[[ Dataset extract, beginning ]]

(** C3, counterexample. In the session that "A" created, a second
    [addClient] under the id "A" succeeds and rebinds the member to the new
    socket. *)
Lemma duplicate_not_rejected : ~ duplicate_rejected.
Proof.
  intros H.
  destruct (H "S" "A" "Mallory" 9%nat 1 1 session_single st_single
              eq_refl ltac:(cbn; lia) eq_refl) as [Hf _].
  vm_compute in Hf. discriminate.
Qed.

Lemma addClient_duplicate_witness :
  fst (addClient "S" "A" "Mallory" 9%nat 1 1 st_single) = true /\
  JsMap.get "S" (sessions (snd (addClient "S" "A" "Mallory" 9%nat 1 1 st_single)))
  = Some (mkSession "S" "K" 0 3600000 [("A", mkClient "A" "Mallory" 9%nat 1)]).
Proof.
  destruct (@addClient_duplicate "S" "A" "Mallory" 9%nat 1 1 session_single
              (mkClient "A" "Alice" 1%nat 0) st_single
              eq_refl ltac:(cbn; lia) eq_refl) as (Hadd & _ & _).
  destruct (Hadd ltac:(cbn; lia)) as (Ht & Hg & _).
  split; [exact Ht | exact Hg].
Defined.

Lemma removeClient_spec_witness :
  JsMap.get "S" (sessions (snd (removeClient "S" "A" st_single))) = None /\
  JsMap.get "S" (sessions (snd (removeClient "S" "B" st_pair)))
  = Some (left_by "B" session_pair).
Proof.
  destruct (@removeClient_spec "S" "A" session_single st_single eq_refl)
    as (_ & _ & Hempty & _).
  destruct (@removeClient_spec "S" "B" session_pair st_pair eq_refl)
    as (_ & _ & _ & Hrest & _).
  split.
  - exact (proj1 (Hempty eq_refl)).
  - apply Hrest. cbn. lia.
Defined.
(** * Properties *)

(** ** The built-ins behave like Python's on sample inputs *)

Example md5_empty : MD5.hexdigest [] = "d41d8cd98f00b204e9800998ecf8427e"%string.
Proof. vm_compute. reflexivity. Qed.

Example md5_abc :
  MD5.hexdigest [x61; x62; x63]%byte = "900150983cd24fb0d6963f7d28e17f72"%string.
Proof. vm_compute. reflexivity. Qed.

Example md5_two_blocks :
  MD5.hexdigest (repeat x61%byte 70) = "0f5c6c4e740bfcc08c3c26ccb2673d46"%string.
Proof. vm_compute. reflexivity. Qed.

Example int_of_str_examples :
  int_of_str "1024" = Some 1024%Z /\ int_of_str "0" = Some 0%Z /\
  int_of_str " -17 " = Some (-17)%Z /\ int_of_str "" = None /\
  int_of_str "12a" = None /\ int_of_str "+007" = Some 7%Z.
Proof. repeat split. Qed.

Example int_of_str_accepts_what_int_accepts :
  int_of_str "1_000" = Some 1000%Z /\ int_of_str "0_7" = Some 7%Z /\
  int_of_str "_1" = None /\ int_of_str "1_" = None /\ int_of_str "1__0" = None /\
  int_of_str "- 5" = None /\ int_of_str "1 2" = None /\
  int_of_str (String (ascii_of_nat 160) "5") = Some 5%Z /\
  int_of_str (String (ascii_of_nat 28) "7") = None.
Proof. repeat split. Qed.

Example int_error_message_examples :
  int_error_message "12a" = "invalid literal for int() with base 10: '12a'" /\
  int_error_message "" = "invalid literal for int() with base 10: ''" /\
  int_error_message "a'b"
    = "invalid literal for int() with base 10: "
      +:+ String double_quote ("a'b" +:+ String double_quote "") /\
  int_error_message (String (ascii_of_nat 9) "x")
    = "invalid literal for int() with base 10: '\tx'".
Proof. repeat split. Qed.

Example basename_examples :
  basename "/opt/pkgs/numpy-1.11.3-py35_0.tar.bz2" = "numpy-1.11.3-py35_0.tar.bz2" /\
  basename "pkgs/" = "" /\ basename "a.tar" = "a.tar" /\
  str_take 14 (basename "/opt/pkgs/numpy-1.11.3-py35_0.tar.bz2") = "numpy-1.11.3-p".
Proof. repeat split. Qed.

[[ Dataset extract, end ]]

» Description of the task
For every entry in the records above, write an exact copy.

» Problem solution
(** C3, counterexample. In the session that "A" created, a second
    [addClient] under the id "A" succeeds and rebinds the member to the new
    socket. *)
Lemma duplicate_not_rejected : ~ duplicate_rejected.
Proof.
  intros H.
  destruct (H "S" "A" "Mallory" 9%nat 1 1 session_single st_single
              eq_refl ltac:(cbn; lia) eq_refl) as [Hf _].
  vm_compute in Hf. discriminate.
Qed.

Lemma addClient_duplicate_witness :
  fst (addClient "S" "A" "Mallory" 9%nat 1 1 st_single) = true /\
  JsMap.get "S" (sessions (snd (addClient "S" "A" "Mallory" 9%nat 1 1 st_single)))
  = Some (mkSession "S" "K" 0 3600000 [("A", mkClient "A" "Mallory" 9%nat 1)]).
Proof.
  destruct (@addClient_duplicate "S" "A" "Mallory" 9%nat 1 1 session_single
              (mkClient "A" "Alice" 1%nat 0) st_single
              eq_refl ltac:(cbn; lia) eq_refl) as (Hadd & _ & _).
  destruct (Hadd ltac:(cbn; lia)) as (Ht & Hg & _).
  split; [exact Ht | exact Hg].
Defined.

Lemma removeClient_spec_witness :
  JsMap.get "S" (sessions (snd (removeClient "S" "A" st_single))) = None /\
  JsMap.get "S" (sessions (snd (removeClient "S" "B" st_pair)))
  = Some (left_by "B" session_pair).
Proof.
  destruct (@removeClient_spec "S" "A" session_single st_single eq_refl)
    as (_ & _ & Hempty & _).
  destruct (@removeClient_spec "S" "B" session_pair st_pair eq_refl)
    as (_ & _ & _ & Hrest & _).
  split.
  - exact (proj1 (Hempty eq_refl)).
  - apply Hrest. cbn. lia.
Defined.
(** * Properties *)

(** ** The built-ins behave like Python's on sample inputs *)

Example md5_empty : MD5.hexdigest [] = "d41d8cd98f00b204e9800998ecf8427e"%string.
Proof. vm_compute. reflexivity. Qed.

Example md5_abc :
  MD5.hexdigest [x61; x62; x63]%byte = "900150983cd24fb0d6963f7d28e17f72"%string.
Proof. vm_compute. reflexivity. Qed.

Example md5_two_blocks :
  MD5.hexdigest (repeat x61%byte 70) = "0f5c6c4e740bfcc08c3c26ccb2673d46"%string.
Proof. vm_compute. reflexivity. Qed.

Example int_of_str_examples :
  int_of_str "1024" = Some 1024%Z /\ int_of_str "0" = Some 0%Z /\
  int_of_str " -17 " = Some (-17)%Z /\ int_of_str "" = None /\
  int_of_str "12a" = None /\ int_of_str "+007" = Some 7%Z.
Proof. repeat split. Qed.

Example int_of_str_accepts_what_int_accepts :
  int_of_str "1_000" = Some 1000%Z /\ int_of_str "0_7" = Some 7%Z /\
  int_of_str "_1" = None /\ int_of_str "1_" = None /\ int_of_str "1__0" = None /\
  int_of_str "- 5" = None /\ int_of_str "1 2" = None /\
  int_of_str (String (ascii_of_nat 160) "5") = Some 5%Z /\
  int_of_str (String (ascii_of_nat 28) "7") = None.
Proof. repeat split. Qed.

Example int_error_message_examples :
  int_error_message "12a" = "invalid literal for int() with base 10: '12a'" /\
  int_error_message "" = "invalid literal for int() with base 10: ''" /\
  int_error_message "a'b"
    = "invalid literal for int() with base 10: "
      +:+ String double_quote ("a'b" +:+ String double_quote "") /\
  int_error_message (String (ascii_of_nat 9) "x")
    = "invalid literal for int() with base 10: '\tx'".
Proof. repeat split. Qed.

Example basename_examples :
  basename "/opt/pkgs/numpy-1.11.3-py35_0.tar.bz2" = "numpy-1.11.3-py35_0.tar.bz2" /\
  basename "pkgs/" = "" /\ basename "a.tar" = "a.tar" /\
  str_take 14 (basename "/opt/pkgs/numpy-1.11.3-py35_0.tar.bz2") = "numpy-1.11.3-p".
Proof. repeat split. Qed.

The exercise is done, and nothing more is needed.